6. CONSUMER PERCEPTION AND ACCEPTANCE OF PLANT‐BASED MEAT AND FAT SUBSTITUTES
The market potential for meat substitutes continues to grow. In the year 2020, plant‐based meat sales at a retail level were shown to reach USD 4.2 billion globally which was a 24% growth in comparison to 2019 (GFI, 2021). Despite the changes in the market share of meat alternatives, the acceptance of novel and unfamiliar foods by the consumer is still a challenge to market stakeholders with the consumer acceptance of meat substitutes being shown to still be low or uncertain in several countries which could be related to food neophobia.

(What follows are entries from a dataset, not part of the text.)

(** The cipher writes as many bytes as it reads, and applying it twice
    under one key and one nonce gives the input back (a stream cipher). *)
Hypothesis chacha_length :
  forall rounds data key iv, length (chacha rounds data key iv) = length data.
Hypothesis chacha_involutive :
  forall rounds data key iv, chacha rounds (chacha rounds data key iv) key iv = data.

(** [iv] is the value of [crypto::rand<Hash>()]; the result is [None] when
    the sizing loop does not end. *)
Definition encrypt_data (wallet_key iv data : list byte) : option (list byte) :=
  match grow_actual_size 65 1 (wrap64 (Z.of_nat (length data) + EXTRA_SIZE)) with
  | None => None
  | Some actual_size =>
      let large_data := zeros (Z.to_nat (wrap64 (actual_size - Z.of_nat HASH_SIZE))) in
      let large_data := memcpy_at large_data 0 (uint_le_to_bytes 4 (Z.of_nat (length data))) in
      let large_data := memcpy_at large_data 4 data in
      let enc_data := zeros (HASH_SIZE + length large_data) in
      let enc_data := memcpy_at enc_data 0 iv in
      let key := cn_fast_hash (wallet_key ++ iv) in
      Some (memcpy_at enc_data HASH_SIZE
              (chacha 20 large_data key (zeros CHACHA_IV_SIZE)))
  end.

Definition decrypt_data (wallet_key value : list byte) : result (list byte) :=
  let* _ := invariant (4 + Z.of_nat HASH_SIZE <=? Z.of_nat (length value)) in
  let iv := slice value 0 HASH_SIZE in
  let result_size := (length value - HASH_SIZE)%nat in
  let key := cn_fast_hash (wallet_key ++ iv) in
  let result :=
    memcpy_at (zeros result_size) 0
      (chacha 20 (slice value HASH_SIZE result_size) key (zeros CHACHA_IV_SIZE)) in
  let real_size := uint_le_from_bytes (slice result 0 4) in
  let* _ := invariant (real_size <=? Z.of_nat (length result) - 4) in
  Ok (slice result 4 (Z.to_nat real_size)).

(** *** The database and the address window *)

(** The three encrypted tables, each keyed by its hashed primary key. *)
Record Tables : Type := {
  parameters : gmap (list byte) (list byte * list byte);
  labels : gmap (list byte) (list byte * list byte);
  payment_queue : gmap (list byte * list byte) (list byte * list byte * list byte)
}.

(** [sqlite::Dbi] inside its long-lived transaction: what the last commit
    left on disk, what the open transaction has changed so far, and how
    many transactions were committed. *)
Record Dbi : Type := {
  committed : Tables;
  pending : Tables;
  commits : nat
}.

Record KeyPair : Type := {
  public_key : PublicKey;
  secret_key : SecretKey
}.

Record Wallet : Type := {
  m_wallet_key : list byte;
  m_spend_key_base : KeyPair;
  m_wallet_records : list WalletRecord;
  m_records_map : gmap (list byte) nat;
  m_used_address_count : Z;
  m_db_dbi : Dbi
}.

Definition GENERATE_AHEAD : Z := 20000.
Definition ADDRESS_COUNT_PREFIX : string := "total_address_count".

(** From the libraries: [crypto::generate_hd_spendkeys] (it fills the
    vector it is handed), [std::thread::hardware_concurrency],
    [seria::to_binary] and [std::numeric_limits<Timestamp>::max ()]. *)
Variable generate_hd_spendkeys : KeyPair -> list byte -> Z -> nat -> list KeyPair.
Variable hardware_concurrency : Z.
Variable to_binary : Z -> list byte.
Variable TIMESTAMP_MAX : Z.

(** The generator fills every slot of a vector of [n] slots, and the
    serialised counter is a short byte string. *)
Hypothesis generate_hd_spendkeys_length :
  forall base view_seed counter n,
    length (generate_hd_spendkeys base view_seed counter n) = n.
Hypothesis to_binary_length :
  forall z, Z.of_nat (length (to_binary z)) <= 2 ^ 31.

Definition as_binary_array (s : string) : list byte :=
  Strings.String.list_byte_of_string s.

Definition derive_from_key (key : list byte) (append : list byte) : list byte :=
  cn_fast_hash (key ++ append ++ key).

Definition with_db (w : Wallet) (db : Dbi) : Wallet :=
  {| m_wallet_key := m_wallet_key w; m_spend_key_base := m_spend_key_base w;
     m_wallet_records := m_wallet_records w; m_records_map := m_records_map w;
     m_used_address_count := m_used_address_count w; m_db_dbi := db |}.

Definition with_used_address_count (w : Wallet) (n : Z) : Wallet :=
  {| m_wallet_key := m_wallet_key w; m_spend_key_base := m_spend_key_base w;
     m_wallet_records := m_wallet_records w; m_records_map := m_records_map w;
     m_used_address_count := n; m_db_dbi := m_db_dbi w |}.
(** * The SOD library splitter (splitter7.py): a shallow embedding

    The splitter reads one C file, extracts its elements with regular
    expressions and line scans, assigns every element to a component,
    writes a header and an implementation file per component and runs a
    repair pass over the written files.

    Source text is modelled as [string]: a character is a code point
    below 256, and the character classes are Python's on these.  Python
    dictionaries whose iteration order matters ([output_files],
    [symbol_map], [Counter]) are association lists in insertion order.
    The written files are an association list from path to content. *)

From Stdlib Require Import String Ascii List Bool Arith NArith ZArith Lia Permutation.
From Stdlib Require Import DecimalString.
From Stdlib Require Import Sorted.
Import ListNotations.
Local Open Scope string_scope.
Local Open Scope list_scope.
Local Open Scope nat_scope.

(** String concatenation, Python's [+] on [str]. *)
Infix "+++" := String.append (at level 60, right associativity).

(** ** Python string operations *)

Module Py.

Definition code (c : ascii) : nat := nat_of_ascii c.

(** [str.isspace] on one character. *)
Definition isspace (c : ascii) : bool :=
  let n := code c in
  ((9 <=? n) && (n <=? 13)) || ((28 <=? n) && (n <=? 32))
  || (n =? 133) || (n =? 160).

Food neophobia is a typical response that comes into play when new technologies are used in the production of food or when food is deemed to defy the food and/or gastronomic cultures of consumers (Safdar et al., 2022).
Consumer perceptions about plant‐based meats have been shown to vary greatly across the world, which was attributed to cultural, behavioral, taste, as well as food habits differences (Safdar et al., 2022), while also considering the notion of “value for money” (Dean et al., 2023). In general, there is a paucity of research on consumer acceptance and preferences of meat alternatives, with some authors suggesting that “the portfolio of foods on the market that could realistically be regarded as a plant‐based equivalent to beef to be narrow” (Goldstein et al., 2017). However, it is important to note that the main factor that determines the success of any food product including plant‐based meat and fat substitutes is consumer acceptance.
Recent surveys revealed that only a small minority of consumers frequently purchase meat alternatives (Siegrist & Hartmann, 2019), whereas the majority do not consider meat substitutes (Lemken et al., 2019). Positive reactions toward meat alternatives were reported to come mainly from consumers who regularly ate meat alternatives. Regular consumers of meat alternatives rated them as better than meat, while those who moderately consumed meat alternatives gave balanced ratings, even though they were more positive about meat, whereas individuals who did not consume meat alternatives rated meat as being much better than meat alternatives (Michel et al., 2021). Hoek et al. (2011) have shown that consumers who favor the consumption of meat prefer meat alternatives that are similar to meat; contrastingly, the more people are in favor of the consumption of meat alternatives, the less they want these alternatives to resemble meat.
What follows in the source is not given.